Tooth dislodgement is called dental avulsion. Whatever is the cause, be it due to contact sports or accidental injury having a partially dislodged tooth can be an uncomfortable and often painful prospect. A tooth maybe just hanging from the socket (bone) or it may be just attached at the nerve or root.
If a dislodged tooth cannot be reattached and needs to be extracted then the missing tooth can be replaced by various dental replacement options such as dentures, dental bridge or dental implants. Our dentists at The Dental Hub will be happy to discuss all options with you that would help preserve your beautiful smile.
It is imperative to get an immediate attention by a dentist for any dislodged tooth because this can be helpful in maintaining the shape and size of the original tooth and in some cases the dislodged tooth may be cemented back in place. Dental consultation as soon as possible also reduces the chances of infection, dental decay and gum disease.

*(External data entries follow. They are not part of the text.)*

(* ===== verification/Playback.v ===== *)
(** * Playback: the states in which a playlist is read and its tracks are played

    Safety.v covers the states that read nothing that may be missing.  The
    other states of the state machine read the playlist of the toy, the headers
    of its tracks and its colours.  With well-formed content on the card none
    of them can fault, through every interleaving of the firmware. *)

From S2P Require Import Prelude CString World TimeSpent Led SystemBase Player QbusSlave IotQbus SdCard Wifi Ble.
From S2P Require Import SystemHandler SystemControl SystemSpec Metadata Tracks Downloader Firmware Layout Safety.
#[local] Open Scope M_scope.

(** ** Well-formed content *)

Section content.
Context `{CJSON}.

(** The track of a key of the playlist [j]: "1", "2", ... *)
Definition track_name (j : Z) (key : bytes) : option bytes :=
  let item := cJSON_GetObjectItem j key in
  if bool_decide (item = 0) then None else valuestring item.

Definition valid_key (j : Z) (key : bytes) : Prop :=
  ∃ name, track_name j key = Some name ∧ (length name < 50)%nat.

(** A playlist has tracks, named by strings that fit, under all its keys. *)
Definition good_playlist (j : Z) : Prop :=
  0 < cJSON_GetArraySize j ∧
  ∀ i, 0 <= i < cJSON_GetArraySize j → valid_key j (fmt_d (i + 1)).

(** The playlist, the colours and the headers of the card can be read. *)
Definition good_list_file (content : bytes) : Prop :=
  good_playlist (cJSON_Parse (until_nul (take 1023 content))).
Definition good_theme (content : bytes) : Prop :=
  ∀ line rest rgb, fgets 16 content = Some (line, rest) →
    ∃ rgb', sscanf_3 fits_u8 (until_nul line) rgb = Ok rgb'.
Definition good_header (content : bytes) : Prop := ∀ h, ∃ h', parse_header content h = Ok h'.

(** What stands at a path of the card: [None] for a path playback never reads. *)
Definition good_file (path content : bytes) : Prop :=
  (∀ t d dir, direction_name d = Some dir → path = toy_file t dir → good_list_file content) ∧
  (∀ t, path = toy_file t (lit "colourTheme") → good_theme content) ∧
  (∀ name, path = audio_path name [] → good_header content).

Definition good_card (w : world) : Prop :=
  ∀ path content, files (fs w) !! path = Some content → good_file path content.

End content.

(** ** The invariant of playback *)

Section invariant.
Context `{CJSON}.

Definition in_track (s : system_states_et) : bool :=
  match s with
  | SYS_READ_AUDIO_HEADER | SYS_PLAY_ACTIVITY | SYS_PLAY_QNA | SYS_PLAY_NORMAL_AUDIO => true
  | _ => false
  end.

(** A question is asked; [SYS_WAIT_FOR_PLAYER] asks one when it leads back there. *)
Definition answering (c : system_states_et * system_states_et) : bool :=
  match c with
  | (SYS_WAIT_QNA_RESP, _) | (SYS_INCORRECT_ANS_TRY1, _) | (SYS_CORRECT_ANS, _)
  | (SYS_WAIT_FOR_PLAYER, SYS_WAIT_QNA_RESP) => true
  | _ => false
  end.

(** What a sound can lead back to. *)
Definition sound_state (s : system_states_et) : bool :=
  match s with
  | SYS_IDLE | SYS_TOY_DETECTED | SYS_PLAY_NEXT | SYS_WAIT_QNA_RESP | SYS_WAIT_ACTIVITY_RESP
  | SYS_DOWNLOAD_TOY | SYS_SHUT_ME_DOWN | SYS_TURN_OFF => true
  | _ => false
  end.

(** The index, the key of the question and the control fit the playlist. *)
Record list_ok (j i : Z) (key : bytes) (c : system_states_et * system_states_et) : Prop := {
  ok_index : in_track c.1 = true → i < cJSON_GetArraySize j;
  ok_previous : c.1 = SYS_PLAY_PREVIOUS → i <= cJSON_GetArraySize j;
  ok_key : answering c = true → valid_key j key;
  ok_back : c.1 = SYS_WAIT_FOR_PLAYER → sound_state c.2 = true;
}.

Definition playing (w : world) : Prop :=
  ∃ j, json (sys w) = Some j ∧ good_playlist j ∧ list_ok j (indexx (sys w)) (audioIndex (plr w)) (control w).

Definition target_ok (j i : Z) (key : bytes) (t : target) : Prop :=
  match t with
  | To s => (in_track s = true → i < cJSON_GetArraySize j) ∧ (s = SYS_PLAY_PREVIOUS → i <= cJSON_GetArraySize j) ∧
            (answering (s, SYS_POST) = true → valid_key j key)
  | Sound s => sound_state s = true ∧ (s = SYS_WAIT_QNA_RESP → valid_key j key)
  end.

Lemma list_ok_target j i key L c c' : list_ok j i key c → Forall (target_ok j i key) L →
  c' = c ∨ (∃ t, t ∈ L ∧ at_target t c') → list_ok j i key c'.
Proof.
  intros Hc HL [->|(t & Ht & Hat)]; [done|].
  rewrite list.Forall_forall in HL. specialize (HL t Ht). destruct c' as [s b], t as [s'|s']; simpl in *.
  - destruct Hat as [-> Hs], HL as (H1 & H2 & H3). split; [done..| |done]. intros Ha. apply H3. by destruct s'.
  - injection Hat as -> ->. destruct HL as [H1 H2]. split; [done..| |done]. simpl. destruct s'; try done. by intros _; apply H2.
Qed.

End invariant.

(** ** The turns of the state machine *)

(** The states that use the network, where this account stops. *)
Definition networking (s : system_states_et) : bool :=
  match s with
  | SYS_DOWNLOAD_WIFI_CONN | SYS_DOWNLOAD_TOY | SYS_INIT_WIFI_CHECK | SYS_INIT_USER_ID_CHECK => true
  | _ => false
  end.

Section turns.
Context `{Env} `{CJSON} `{!DownloaderOps} `{!DownloaderSpec}.

Definition list_ctx (w : world) := (files (fs w), json (sys w), indexx (sys w), audioIndex (plr w)).

Lemma play_ctx loc : keeps list_ctx (play loc).
Proof. keeps. Qed.
#[local] Hint Resolve play_ctx : keeps.

(** The states that leave the playlist alone. *)
Lemma plain_ctx w a w' : plain_state (state (sys w)) = true → state (sys w) ≠ SYS_PLAY_PREVIOUS →
  handler w = Ok (a, w') → list_ctx w' = list_ctx w.
Proof.
  intros Hp Hs. unfold handler, getBatteryLevel, getChargingStatus. cbv [bind get_sys gets].
  destruct (state (sys w)); try done; intros Hr; (eapply keeps_run; [|exact Hr]); clear Hr; keeps.
Qed.

Lemma length_key i : 0 <= i < 256 → (length (fmt_d (i + 1)) ≤ 3)%nat.
Proof.
  intros Hi. unfold fmt_d. rewrite bool_decide_false by lia.
  apply length_fmt_u; [lia|]. change (10 ^ Z.of_nat 3) with 1000. lia.
Qed.

Lemma item_string_run key j name w : json (sys w) = Some j → track_name j key = Some name →
  item_string key w = Ok (name, w).
Proof.
  unfold item_string, track_name. intros Hj Hn. unfold bind at 1, get_sys, gets. rewrite Hj.
  unfold bind at 1. cbn [lift from_option_res]. case_bool_decide; [done|]. by rewrite Hn.
Qed.

Lemma sprintf_short n text : (length text < n)%nat → sprintf n text = Ok text.
Proof. intros. unfold sprintf. by rewrite bool_decide_true. Qed.

Lemma length_audio_path name suffix : length (audio_path name suffix) = (24 + length name + length suffix)%nat.
Proof. unfold audio_path. rewrite !length_app. cbn. lia. Qed.

(** The track of the index has a name. *)
Lemma current_key j i : good_playlist j → u8_ok i → i < cJSON_GetArraySize j → valid_key j (fmt_d (i + 1)).
Proof. intros [_ Hg] Hi Hlt. apply Hg. unfold u8_ok in Hi. lia. Qed.
Lemma hums_silent {A} (m : FW A) : keeps (λ w, played (hist w)) m → hums m.
Proof. intros Hm w a w' Hr. exists []. split; [by apply Hm in Hr|done]. Qed.
Lemma hums_bind {A B} (m : FW A) (k : A → FW B) : hums m → (∀ a, hums (k a)) → hums (bind m k).
Proof.
  intros Hm Hk w b w2 (a & w1 & H1 & H2)%bind_Ok. destruct (Hm _ _ _ H1) as (l1 & E1 & F1).
  destruct (Hk _ _ _ _ H2) as (l2 & E2 & F2). exists (l2 ++ l1). split; [by rewrite E2, E1, app_assoc|by apply Forall_app].
Qed.
Lemma hums_when b (m : FW ()) : hums m → hums (when b m).
Proof. destruct b; [done|]. intros _. apply hums_silent, keeps_skip. Qed.
Lemma hums_play tone : is_tone tone → hums (play tone).
Proof. intros Ht w [] w' Hr. exists [tone]. split; [by apply play_uri|by apply Forall_singleton]. Qed.
End hums.

Lemma play_tone_hums `{Env} `{CJSON} tone st : is_tone tone → hums (play_tone tone st).
Proof.
  intros Ht. unfold play_tone. apply hums_bind; [apply hums_silent; keeps|]. intros [content|]; [|apply hums_silent; keeps].
  apply hums_bind; [by apply hums_play|]. intros _. apply hums_silent. keeps.
Qed.

Ltac hums :=
  lazymatch goal with
  | |- hums (play_tone _ _) => apply play_tone_hums; apply (bool_decide_unpack _); vm_compute; exact I
  | |- hums (case_POST _ _) => unfold case_POST; hums
  | |- hums (case_IDLE _ _) => unfold case_IDLE; hums
  | |- hums case_INIT => unfold case_INIT; hums
  | |- hums case_SHUT_ME_DOWN => unfold case_SHUT_ME_DOWN; hums
  | |- hums case_WIFI_CONNECT_ERR => unfold case_WIFI_CONNECT_ERR; hums
  | |- hums case_WIFI_CRED_MISSING_ERR => unfold case_WIFI_CRED_MISSING_ERR; hums
  | |- hums battery_low_tone => unfold battery_low_tone; hums
  | |- hums (battery_gate _ _) => unfold battery_gate; hums
  | |- hums (idle_battery _ _) => unfold idle_battery; hums
  | |- hums idle_toy => unfold idle_toy; hums
  | |- hums (bind _ _) => apply hums_bind; [hums|intros ?; hums]
  | |- hums (when _ _) => apply hums_when; hums
  | |- hums (match ?x with _ => _ end) => destruct x; hums
  | |- hums ?m =>
      first
        [ progress cbv zeta; hums
        | apply hums_silent; solve [keeps]
        | let rec head t := lazymatch t with ?g _ => head g | _ => t end in let h := head m in unfold h; hums ]
  end.

Section turns.
Context `{Env} `{CJSON}.

Lemma play_tape loc : keeps tape_of (play loc).
Proof. keeps. Qed.
#[local] Hint Resolve play_tape : keeps.

Lemma tape_quiet {A} (m : FW A) w a w' : keeps tape_of m → hums m → m w = Ok (a, w') →
  ∃ files, tape_step (tape_of w) files (tape_of w') ∧ played (hist w') = files ++ played (hist w).
Proof.
  intros Hk Hh Hr. destruct (Hh _ _ _ Hr) as (files & E & HF). exists files. split; [|done].
  rewrite (Hk _ _ _ Hr). unfold tape_of. by apply tape_tones.
Qed.

Lemma plain_tape w a w' : plain_state (state (sys w)) = true → state (sys w) ≠ SYS_PLAY_PREVIOUS →
  handler w = Ok (a, w') →
  ∃ files, tape_step (tape_of w) files (tape_of w') ∧ played (hist w') = files ++ played (hist w).
Proof.
  intros Hp Hs. unfold handler, getBatteryLevel, getChargingStatus. cbv [bind get_sys gets].
  destruct (state (sys w)); try done; (apply tape_quiet; [keeps|hums]).
Qed.

(** ** Lemmas: the states that use the playlist *)

(** What one turn from [w] to [w'] is for the machine. *)
Definition tape_turn (w w' : world) : Prop :=
  ∃ files, tape_step (tape_of w) files (tape_of w') ∧ played (hist w') = files ++ played (hist w).

(** What comes before and after changes nothing of it. *)
Lemma tape_turn_out w0 w w' w1 : tape_out w0 = tape_out w → tape_out w1 = tape_out w' → tape_turn w w' → tape_turn w0 w1.
Proof.
  intros Ha Hb (files & Hs & Hp). pose proof (f_equal fst Ha) as E0. pose proof (f_equal snd Ha) as P0.
  pose proof (f_equal fst Hb) as E1. pose proof (f_equal snd Hb) as P1. cbv [tape_out fst snd] in *.
  exists files. by rewrite E0, E1, P0, P1.
Qed.

(** The operation is a step of the machine. *)
Definition tapes (m : FW ()) : Prop := ∀ w w', m w = Ok ((), w') → tape_turn w w'.

Lemma tapes_after {A} (m : FW A) k : keeps tape_out m → (∀ a, tapes (k a)) → tapes (bind m k).
Proof.
  intros Hm Hk w w' (a & w1 & Hr1 & Hr)%bind_Ok.
  apply (tape_turn_out w w1 w' w'); [symmetry; by eapply Hm|done|by eapply Hk].
Qed.

Lemma tapes_before m k : tapes m → keeps tape_out k → tapes (m;; k).
Proof.
  intros Hm Hk w w' ([] & w1 & Hr1 & Hr)%bind_Ok.
  apply (tape_turn_out w w w1 w'); [done|by eapply Hk|by eapply Hm].
Qed.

The temptation to touch the affected tooth with the tongue and to move it around should be avoided at all costs as this can cause further dental damage and tooth loss. The dentist will examine the oral condition and extent of damage to the dislodged tooth. The tooth will be thoroughly washed and treated with medication to prevent bacterial growth and decay. In order to deal with the pain a local anaesthetic may be applied. The tooth socket will be prepared to receive an artificial tooth or restore the dislodged original tooth, whichever is appropriate under the circumstances. A dental splint is used to keep the inserted tooth in place. Dental splints do not hinder bite function but help the gum and tissue to grow around the newly set tooth.
The degree to which partial dislodgement can affect one or more teeth in the dental set may range from mild to moderate to severe. In severe cases, infection from having a dislodged tooth sets into the dental pulp and can even affect the dental nerve. In such cases root canal treatment is the only alternative.